La tradizione, la posizione nel calendario, l’accumulo di storie che c’è stato negli anni e la capacità promozionale di chi l’ha organizzata hanno comunque reso la Milano-Sanremo una classica monumento. Un punto spesso decisivo della corsa è il Poggio, una salitella con successiva discesa che sta a meno di dieci chilometri dal traguardo: è il gran finale, della durata di una manciata di minuti, di una corsa lunga oltre sei ore.

Il Poggio prende il nome da una frazione di Sanremo ed è una salita di 3,7 chilometri con una pendenza media del 3,7 per cento, che sale fino a 160 metri sul livello del mare: è al massimo considerabile una collina, un piccolo ostacolo anche per un mediocre amatore del ciclismo.

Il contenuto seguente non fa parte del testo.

Lemma for_of_ext (body1 body2 : A → B → M B) xs acc st :
  (∀ x acc st, body1 x acc st = body2 x acc st) →
  for_of body1 xs acc st = for_of body2 xs acc st.
Proof.
  intros H. revert acc st. induction xs as [|x xs IH]; intros acc st; [done|].
  cbn [for_of]. unfold bind. rewrite H.
  destruct (body2 x acc st) as [e|[acc' st']]; [done|apply IH].
Qed.

(** A loop that skips the elements a filter rejects is the loop over the
    filtered list. *)
Lemma for_of_filter (p : A → bool) (body : A → B → M B) xs acc st :
  for_of (λ x acc, if p x then body x acc else ret acc) xs acc st
  = for_of body (List.filter p xs) acc st.
Proof.
  revert acc st. induction xs as [|x xs IH]; intros acc st; [done|].
  cbn [for_of List.filter]. destruct (p x).
  - cbn [for_of]. unfold bind. destruct (body x acc st) as [e|[acc' st']]; [done|apply IH].
  - unfold bind, ret. apply IH.
Qed.
End Loops.

(** A loop that pushes what each call returns builds the list of the results
    of the calls, in order. *)
Lemma for_of_push {A R} (f : A → M R) (g : R → list loc) xs acc st :
  for_of (λ x acc, let* r := f x in ret (acc ++ g r)) xs acc st
  = (let* rs := mapM f xs in ret (acc ++ concat (map g rs))) st.
Proof.
  revert acc st. induction xs as [|x xs IH]; intros acc st.
  - cbn. unfold bind, ret. cbn. by rewrite app_nil_r.
  - cbn [for_of mapM]. unfold bind at 1 2. unfold bind at 2 3.
    destruct (f x st) as [e|[r st']]; [done|]. unfold ret at 1.
    rewrite IH. unfold bind. destruct (mapM f xs st') as [e|[rs st'']]; [done|].
    unfold ret. cbn. by rewrite app_assoc.
Qed.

Eppure, proprio per la sua posizione a pochi chilometri dall’arrivo di una corsa tanto importante, il Poggio è un luogo storico del ciclismo tanto quanto i muri delle Fiandre o il pavé della Parigi-Roubaix, altre due classiche monumento. È una salita piccola e in apparenza anonima, che però una persona straniera appassionata di ciclismo conosce tanto bene quanto i grandi passi alpini come il Gavia o lo Stelvio. Ma è anche una salita di cui la Milano-Sanremo ha fatto a meno per metà della sua storia.

La prima Milano-Sanremo fu organizzata nel 1907 e come quasi sempre nel ciclismo di allora a metterla in piedi fu un giornale, la Gazzetta dello Sport, che cercava storie di sport di cui poter scrivere, e che era stata convinta a scegliere Sanremo come sede di arrivo da alcuni imprenditori locali interessati a promuovere la recente apertura del casinò cittadino.

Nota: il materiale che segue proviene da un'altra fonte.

(** [StubForecastAdapter.predict_next_wave]; [weekday] is
    [datetime.now().weekday()], Monday being 0. *)
Definition predict_next_wave (weekday : Z) (service_day : ServiceDay.t)
    (wave_index : Z) (feedback_multiplier : float) : option Z :=
  let idx := Z.min (Z.max wave_index 0) (Z.of_nat (length EXPECTED_WAVES) - 1) in
  expected_in_wave ← EXPECTED_WAVES !! Z.to_nat idx;
  expected_in_wave ←
    (if 5 <=? weekday
     then x ← Py.mul (PInt expected_in_wave) (PFloat 0.7); Py.int x
     else Some expected_in_wave);
  let remaining_expected :=
    Z.max (ServiceDay.total_expected_diners service_day
           - ServiceDay.diners_so_far service_day) 0 in
  let total_waves := Z.of_nat (length EXPECTED_WAVES) in
  let remaining_waves := Z.max (total_waves - wave_index) 1 in
  base_for_wave ← Py.int_truediv remaining_expected remaining_waves;
  a ← Py.mul (PFloat 0.5) (PInt expected_in_wave);
  b ← Py.mul (PFloat 0.5) (PFloat base_for_wave);
  predicted ← Py.add a b;
  predicted ← Py.mul predicted (PFloat feedback_multiplier);
  r ← Py.int predicted;
  Some (Z.max r 0).

(** ** JSON values *)

(** A value [json.load] or [request.get_json] gives: an object is the item
    list of the dict, in its order, with no key twice. *)
#[warnings="-register-all"] Inductive Json :=
| JsNull
| JsBool (b : bool)
| JsInt (z : Z)
| JsFloat (f : float)
| JsStr (s : string)
| JsList (l : list Json)
| JsObj (items : list (string * Json)).

(** ** Feedback aggregator *)

(** The library functions the engine calls: [float(str)], [int(str)] and
    [datetime.fromisoformat] ([None] where Python raises [ValueError]; a
    datetime is its count of microseconds), [str(int)], the built-in
    [sum] on floats, whose rounding depends on the interpreter version, and
    [str()] of a JSON value that is not a string. *)
Class Builtins := {
  float_of_str : string -> option float;
  fromisoformat : string -> option Z;
  float_sum : list float -> float;
  int_of_str : string -> option Z;
  str_of_int : Z -> string;
  json_repr : Json -> string;
}.

Definition DETAILED_FEEDBACK_WINDOW_MINUTES : Z := 90.
Definition MAX_DETAILED_FEEDBACK_SAMPLES : Z := 160.

Definition NUMERIC_FEEDBACK_WEIGHTS : list (string * float) :=
  [("smell", 0.05); ("appearance", 0.04); ("staff_warmth", 0.03);
   ("value_for_money", 0.06)]%float.

Definition CATEGORICAL_FEEDBACK_WEIGHTS : list (string * list (string * float)) :=
  [("temperature", [("too_cold", -0.05); ("just_right", 0.02); ("too_hot", -0.03)]);
   ("wait_time", [("quick", 0.05); ("ok", 0.0); ("too_long", -0.08)]);
   ("flow_speed", [("smooth", 0.04); ("stop_and_go", -0.03); ("stalled", -0.07)]);
   ("portion_size", [("too_light", -0.05); ("just_right", 0.03); ("too_heavy", -0.02)]);
   ("overall_mood", [("energized", 0.05); ("content", 0.02); ("neutral", -0.015)])]%float.

(** [d.get(k)] on a dict written as its item list. *)
Fixpoint dict_get {A} (k : string) (d : list (string * A)) : option A :=
  match d with
  | [] => None
  | (k', v) :: rest => if String.eqb k k' then Some v else dict_get k rest
  end.

(** [stats[key].append(value)] on a [defaultdict(list)]: a new key goes to
    the end of the iteration order. *)
Fixpoint stats_append (key value : string) (stats : list (string * list string))
    : list (string * list string) :=
  match stats with
  | [] => [(key, [value])]
  | (k, vs) :: rest =>
      if String.eqb key k then (k, vs ++ [value]) :: rest
      else (k, vs) :: stats_append key value rest
  end.

Definition timedelta_minutes (m : Z) : Z := m * 60 * 1000000.

(** [max] and [min] on two floats, by the rule of [Py.max] and [Py.min]. *)
Definition fmax (a b : float) : float := if PrimFloat.ltb a b then b else a.
Definition fmin (a b : float) : float := if PrimFloat.ltb b a then b else a.

Section Aggregator.
Context `{B : Builtins}.

(** The scan of [reversed(entries)]: [break] at the sample cap, [continue]
    on an entry older than the cutoff. *)
Fixpoint collect_stats (cutoff : Z) (entries : list FeedbackEntry.t)
    (samples : Z) (stats : list (string * list string))
    : list (string * list string) :=
  match entries with
  | [] => stats
  | entry :: rest =>
      if MAX_DETAILED_FEEDBACK_SAMPLES <=? samples then stats
      else
        let entry_time :=
          match FeedbackEntry.timestamp entry with
          | Some ts => if String.eqb ts "" then None else fromisoformat ts
          | None => None
          end in
        match entry_time with
        | Some t =>
            if t <? cutoff then collect_stats cutoff rest samples stats
            else
              collect_stats cutoff rest (samples + 1)
                (fold_left (fun st kv => stats_append kv.1 kv.2 st)
                   (FeedbackEntry.responses entry) stats)
        | None =>
            collect_stats cutoff rest (samples + 1)
              (fold_left (fun st kv => stats_append kv.1 kv.2 st)
                 (FeedbackEntry.responses entry) stats)
        end
  end.

(** [numbers]: the answers [float()] accepts. *)
Definition parse_numbers (values : list string) : list float :=
  omap float_of_str values.

(** The delta one question key adds to [total_delta]; [None] where the
    loop body adds nothing. *)
Definition key_delta (key : string) (values : list string) : option float :=
  match dict_get key NUMERIC_FEEDBACK_WEIGHTS with
  | Some weight =>
      let numbers := parse_numbers values in
      match numbers with
      | [] => None
      | _ =>
          let avg_value :=
            (float_sum numbers / Py.float_of_Z (Z.of_nat (length numbers)))%float in
          let normalized := ((avg_value - 3.0) / 2.0)%float in
          Some (normalized * weight)%float
      end
  | None =>
      match dict_get key CATEGORICAL_FEEDBACK_WEIGHTS with
      | Some mapping =>
          let weights := map (fun value => default 0.0%float (dict_get value mapping)) values in
          match weights with
          | [] => None
          | _ =>
              Some (float_sum weights / Py.float_of_Z (Z.of_nat (length weights)))%float
          end
      | None => None
      end
  end.

Definition add_key_deltas (stats : list (string * list string)) (total_delta : float)
    : float :=
  fold_left
    (fun total kv =>
       match key_delta kv.1 kv.2 with
       | Some delta => (total + delta)%float
       | None => total
       end)
    stats total_delta.

(** [total_delta] before it is bounded. *)
Definition feedback_total_delta (utcnow : Z) (scores : list Z)
    (entries : list FeedbackEntry.t) : option float :=
  total_delta ←
    match scores with
    | [] => Some 0.0%float
    | _ =>
        avg_rating ← Py.int_truediv (int_sum scores) (Z.of_nat (length scores));
        let rating_delta := ((avg_rating - 2.0) * 0.08)%float in
        Some (0.0 + rating_delta)%float
    end;
  match entries with
  | [] => Some total_delta
  | _ =>
      let cutoff := utcnow - timedelta_minutes DETAILED_FEEDBACK_WINDOW_MINUTES in
      let stats := collect_stats cutoff (rev entries) 0 [] in
      Some (add_key_deltas stats total_delta)
  end.

(** [compute_feedback_demand_multiplier], called with both histories given
    (as its one caller does): the multiplier.  The breakdown dictionary it
    also returns holds display roundings of the same deltas and feeds
    nothing back. *)
Definition compute_feedback_demand_multiplier (utcnow : Z) (feedback_scores : list Z)
    (detailed_entries : list FeedbackEntry.t) : option float :=
  total_delta ← feedback_total_delta utcnow feedback_scores detailed_entries;
  let bounded_delta := fmax (-0.2) (fmin total_delta 0.18) in
  let multiplier := (1.0 + bounded_delta)%float in
  Some multiplier.

End Aggregator.

(** ** Urgency tier *)

Inductive SignalLevel := critical | warning | ready.

(** The [if]/[elif]/[else] chain of [compute_current_state] that picks
    [signal_level]. *)
Definition signal_level (suggested_grams pan_fill_percent : Z) : SignalLevel :=
  if (1800 <=? suggested_grams) || (pan_fill_percent <=? 35) then critical
  else if (600 <=? suggested_grams) || (pan_fill_percent <=? 55) then warning
  else ready.

(** ** Refill *)

(** [adjust_pan_after_refill]: the new value of [pan_fill_percent]. *)
Definition adjust_pan_after_refill
    (pan_fill_percent suggested_grams portion_grams capacity_portions : Z) : option Z :=
  portions_added ←
    (if suggested_grams =? 0 then Some (PInt 0)
     else Py.truediv (PInt suggested_grams) (PInt portion_grams));
  q ← Py.truediv (PInt pan_fill_percent) (PFloat 100);
  current_portions ← Py.mul q (PInt capacity_portions);
  s ← Py.add current_portions portions_added;
  let new_portions := Py.min (PInt capacity_portions) s in
  r ← Py.truediv new_portions (PInt capacity_portions);
  r ← Py.mul r (PInt 100);
  Py.int r.

(** ** Sessions, the event store and the request environment *)

(** The Redis lists of the three streams, each under the storage id
    [(site_id, date)] of its session; [lrange key -n -1] is [last_n]. *)
Module Redis.
Record t := {
  scores : gmap (string * Z) (list Z);
  detailed_feedback : gmap (string * Z) (list FeedbackEntry.t);
  reactions : gmap (string * Z) (list Reaction.t);
}.
End Redis.

Record World := {
  SERVICE_DAYS : gmap (string * Z) ServiceDay.t;
  REDIS_CLIENT : option Redis.t;
}.

(** What one request reads from outside the session: the process setting
    [DEMO_MODE], the clock, the wave the schedule selects for [now]
    ([target_wave_idx], with [lunch_finished]), the slot of the menu day the
    calendar resolves, and whether the store answers ([redis_up = false]: its
    calls raise [RedisError], which the code catches). *)
Record Env := {
  DEMO_MODE : bool;
  today : Z;
  now_iso : string;
  utcnow : Z;
  utcnow_iso : string;
  weekday : Z;
  target_wave_idx : Z;
  lunch_finished : bool;
  menu_service_slot : option string;
  redis_up : bool;
}.

(** State passing with exceptions: an exception ([None]) keeps the
    mutations made before it, as in Python. *)
Definition M (A : Type) : Type := World -> World * option A.

#[global] Instance M_ret : MRet M := fun _ a w => (w, Some a).
#[global] Instance M_bind : MBind M := fun _ _ f m w =>
  match m w with
  | (w', Some a) => f a w'
  | (w', None) => (w', None)
  end.

Definition lift {A} (o : option A) : M A := fun w => (w, o).
Definition get_world : M World := fun w => (w, Some w).
Definition put_world (w : World) : M unit := fun _ => (w, Some tt).

Definition service_day (key : string * Z) : M ServiceDay.t :=
  fun w => (w, SERVICE_DAYS w !! key).

Definition update_service_day (key : string * Z) (f : ServiceDay.t -> ServiceDay.t)
    : M unit :=
  fun w => ({| SERVICE_DAYS := alter f key (SERVICE_DAYS w);
               REDIS_CLIENT := REDIS_CLIENT w |}, Some tt).

Definition update_redis (f : Redis.t -> Redis.t) : M unit :=
  fun w => ({| SERVICE_DAYS := SERVICE_DAYS w;
               REDIS_CLIENT := f <$> REDIS_CLIENT w |}, Some tt).

Definition storage_id (d : ServiceDay.t) : string * Z :=
  (ServiceDay.site_id d, ServiceDay.date d).

(** [rpush] then [ltrim key -limit -1]. *)
Definition push_trim {A} (limit : nat) (x : A) (id : string * Z)
    (m : gmap (string * Z) (list A)) : gmap (string * Z) (list A) :=
  <[id := last_n limit (default [] (m !! id) ++ [x])]> m.

Definition _persist_feedback_score (env : Env) (d : ServiceDay.t) (score : Z) : M unit :=
  if redis_up env then
    update_redis (fun r =>
      {| Redis.scores := push_trim FEEDBACK_SCORE_HISTORY_LIMIT score (storage_id d) (Redis.scores r);
         Redis.detailed_feedback := Redis.detailed_feedback r;
         Redis.reactions := Redis.reactions r |})
  else mret tt.

Definition _persist_detailed_feedback (env : Env) (d : ServiceDay.t)
    (entry : FeedbackEntry.t) : M unit :=
  if redis_up env then
    update_redis (fun r =>
      {| Redis.scores := Redis.scores r;
         Redis.detailed_feedback :=
           push_trim DETAILED_FEEDBACK_HISTORY_LIMIT entry (storage_id d) (Redis.detailed_feedback r);
         Redis.reactions := Redis.reactions r |})
  else mret tt.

Già nella prima metà del Novecento la Milano-Sanremo iniziò a essere chiamata “la Classicissima” e a imporsi come uno dei principali obiettivi per i migliori ciclisti al mondo. E in quegli anni, con quelle strade e quelle biciclette, anche il passo del Turchino era un grande ostacolo da superare.

Un notevole contributo alla costruzione del mito della Milano-Sanremo arrivò grazie a Fausto Coppi, che nel marzo del 1946, quando ancora l’Italia doveva decidere se essere Monarchia o Repubblica, staccò tutti sul Turchino e arrivò a Sanremo con un così largo vantaggio sul secondo che il telecronista Nicolò Carosio commentò il suo arrivo dicendo: «primo Fausto Coppi. In attesa degli altri trasmettiamo musica da ballo».

Negli anni successivi però migliorarono sia strade che biciclette, e gli arrivi in gruppo si fecero sempre più frequenti. Nel 1960 gli organizzatori della Sanremo (gli appassionati la chiamano così) scelsero quindi di aggiungere il Poggio per animare un po’ il finale e, si dice, per evitare che a vincere fossero solo velocisti stranieri. Anziché proseguire lungo la costa i corridori sarebbero quindi saliti e scesi per quella frazione, così da dare più varietà al finale e maggiori possibilità di vittoria ai corridori italiani meno adatti alle volate. Il Corriere della Sera scrisse che serviva a «spezzare finalmente il cerchio ferreo dei velocisti stranieri».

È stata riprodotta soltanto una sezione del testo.